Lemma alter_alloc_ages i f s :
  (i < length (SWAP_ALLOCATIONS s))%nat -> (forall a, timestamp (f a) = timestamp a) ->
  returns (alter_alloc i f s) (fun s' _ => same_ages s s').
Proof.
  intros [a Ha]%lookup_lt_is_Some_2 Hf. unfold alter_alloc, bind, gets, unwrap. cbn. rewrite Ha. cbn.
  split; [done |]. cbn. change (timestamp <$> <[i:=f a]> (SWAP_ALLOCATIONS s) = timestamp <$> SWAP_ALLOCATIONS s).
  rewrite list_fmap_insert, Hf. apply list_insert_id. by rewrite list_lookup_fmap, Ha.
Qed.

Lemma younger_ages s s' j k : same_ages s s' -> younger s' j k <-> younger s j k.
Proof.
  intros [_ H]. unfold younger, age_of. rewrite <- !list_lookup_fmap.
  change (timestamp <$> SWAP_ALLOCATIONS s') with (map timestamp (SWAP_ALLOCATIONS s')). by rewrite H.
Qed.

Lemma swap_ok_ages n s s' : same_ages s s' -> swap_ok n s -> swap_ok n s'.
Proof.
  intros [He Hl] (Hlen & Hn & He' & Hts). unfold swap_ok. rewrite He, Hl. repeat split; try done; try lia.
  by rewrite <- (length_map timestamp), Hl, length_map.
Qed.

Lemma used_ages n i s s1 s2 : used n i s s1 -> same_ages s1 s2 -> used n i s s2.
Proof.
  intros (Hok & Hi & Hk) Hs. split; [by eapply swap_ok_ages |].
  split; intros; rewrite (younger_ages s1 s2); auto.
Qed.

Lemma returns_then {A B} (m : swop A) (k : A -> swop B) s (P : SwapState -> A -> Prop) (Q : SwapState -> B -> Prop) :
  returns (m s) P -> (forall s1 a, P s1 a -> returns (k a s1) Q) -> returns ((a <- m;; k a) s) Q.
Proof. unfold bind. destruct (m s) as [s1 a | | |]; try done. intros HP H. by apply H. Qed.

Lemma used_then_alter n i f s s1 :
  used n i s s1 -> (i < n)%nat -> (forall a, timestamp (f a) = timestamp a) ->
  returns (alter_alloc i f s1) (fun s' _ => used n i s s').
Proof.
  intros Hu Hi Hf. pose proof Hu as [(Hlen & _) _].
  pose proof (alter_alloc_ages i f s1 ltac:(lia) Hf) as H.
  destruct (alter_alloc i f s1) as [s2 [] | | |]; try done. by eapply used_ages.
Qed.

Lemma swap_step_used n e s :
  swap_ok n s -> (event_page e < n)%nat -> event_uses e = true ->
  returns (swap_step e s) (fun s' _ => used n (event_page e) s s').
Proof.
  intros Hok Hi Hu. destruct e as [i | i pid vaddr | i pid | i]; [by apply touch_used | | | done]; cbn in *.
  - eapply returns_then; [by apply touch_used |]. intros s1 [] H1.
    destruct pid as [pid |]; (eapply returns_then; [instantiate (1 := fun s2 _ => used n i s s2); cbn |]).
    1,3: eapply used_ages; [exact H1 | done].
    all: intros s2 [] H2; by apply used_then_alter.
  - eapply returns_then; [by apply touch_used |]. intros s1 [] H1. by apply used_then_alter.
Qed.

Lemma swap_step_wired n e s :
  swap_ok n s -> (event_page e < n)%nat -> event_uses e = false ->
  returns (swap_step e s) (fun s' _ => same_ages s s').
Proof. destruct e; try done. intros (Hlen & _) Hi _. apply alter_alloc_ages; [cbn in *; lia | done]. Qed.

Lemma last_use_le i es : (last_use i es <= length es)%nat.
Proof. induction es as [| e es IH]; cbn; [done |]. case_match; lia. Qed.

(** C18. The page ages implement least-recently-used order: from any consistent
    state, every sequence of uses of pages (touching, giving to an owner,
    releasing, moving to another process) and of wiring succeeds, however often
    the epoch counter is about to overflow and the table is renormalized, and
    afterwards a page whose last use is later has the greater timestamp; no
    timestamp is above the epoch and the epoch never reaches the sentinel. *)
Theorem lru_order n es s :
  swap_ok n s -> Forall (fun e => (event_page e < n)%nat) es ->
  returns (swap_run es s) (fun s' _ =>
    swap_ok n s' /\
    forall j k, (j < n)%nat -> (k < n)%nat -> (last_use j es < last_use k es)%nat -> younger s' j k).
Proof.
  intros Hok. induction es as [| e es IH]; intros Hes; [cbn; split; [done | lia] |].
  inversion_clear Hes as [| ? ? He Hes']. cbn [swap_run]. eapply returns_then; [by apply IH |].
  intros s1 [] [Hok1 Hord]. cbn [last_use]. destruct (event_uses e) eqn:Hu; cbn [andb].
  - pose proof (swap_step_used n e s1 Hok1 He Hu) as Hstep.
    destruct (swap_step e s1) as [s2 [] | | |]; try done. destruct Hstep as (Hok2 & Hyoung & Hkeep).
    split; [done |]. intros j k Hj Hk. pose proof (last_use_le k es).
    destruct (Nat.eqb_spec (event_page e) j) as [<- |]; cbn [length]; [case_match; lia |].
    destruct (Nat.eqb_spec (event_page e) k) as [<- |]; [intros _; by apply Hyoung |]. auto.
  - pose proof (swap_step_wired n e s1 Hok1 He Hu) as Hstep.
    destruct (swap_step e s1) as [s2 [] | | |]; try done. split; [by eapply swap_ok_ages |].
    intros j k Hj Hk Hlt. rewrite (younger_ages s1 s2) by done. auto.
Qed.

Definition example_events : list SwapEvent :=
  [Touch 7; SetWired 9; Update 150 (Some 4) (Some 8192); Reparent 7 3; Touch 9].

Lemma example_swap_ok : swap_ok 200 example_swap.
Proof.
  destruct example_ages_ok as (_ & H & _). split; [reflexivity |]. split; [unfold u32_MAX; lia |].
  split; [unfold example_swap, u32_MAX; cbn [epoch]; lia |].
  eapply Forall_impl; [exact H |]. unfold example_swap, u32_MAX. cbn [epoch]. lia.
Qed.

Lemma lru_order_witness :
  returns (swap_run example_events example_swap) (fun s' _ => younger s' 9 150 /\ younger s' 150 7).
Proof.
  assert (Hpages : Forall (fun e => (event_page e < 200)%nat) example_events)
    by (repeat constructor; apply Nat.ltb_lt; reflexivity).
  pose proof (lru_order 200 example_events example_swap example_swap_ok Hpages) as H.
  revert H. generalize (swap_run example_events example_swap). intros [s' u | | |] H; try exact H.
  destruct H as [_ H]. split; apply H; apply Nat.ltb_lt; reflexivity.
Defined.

☆ ☆ ☆ ☆ ☆ ☆ ☆

◆ **AIM OF THE TASK**
Write out exactly the lines that fall from the line with "afterwards a page" to the line with "- pose proof (swap_step_wired" in the records above, keeping both ends.

◆ **WRITTEN REPLY**
    afterwards a page whose last use is later has the greater timestamp; no
    timestamp is above the epoch and the epoch never reaches the sentinel. *)
Theorem lru_order n es s :
  swap_ok n s -> Forall (fun e => (event_page e < n)%nat) es ->
  returns (swap_run es s) (fun s' _ =>
    swap_ok n s' /\
    forall j k, (j < n)%nat -> (k < n)%nat -> (last_use j es < last_use k es)%nat -> younger s' j k).
Proof.
  intros Hok. induction es as [| e es IH]; intros Hes; [cbn; split; [done | lia] |].
  inversion_clear Hes as [| ? ? He Hes']. cbn [swap_run]. eapply returns_then; [by apply IH |].
  intros s1 [] [Hok1 Hord]. cbn [last_use]. destruct (event_uses e) eqn:Hu; cbn [andb].
  - pose proof (swap_step_used n e s1 Hok1 He Hu) as Hstep.
    destruct (swap_step e s1) as [s2 [] | | |]; try done. destruct Hstep as (Hok2 & Hyoung & Hkeep).
    split; [done |]. intros j k Hj Hk. pose proof (last_use_le k es).
    destruct (Nat.eqb_spec (event_page e) j) as [<- |]; cbn [length]; [case_match; lia |].
    destruct (Nat.eqb_spec (event_page e) k) as [<- |]; [intros _; by apply Hyoung |]. auto.
  - pose proof (swap_step_wired n e s1 Hok1 He Hu) as Hstep.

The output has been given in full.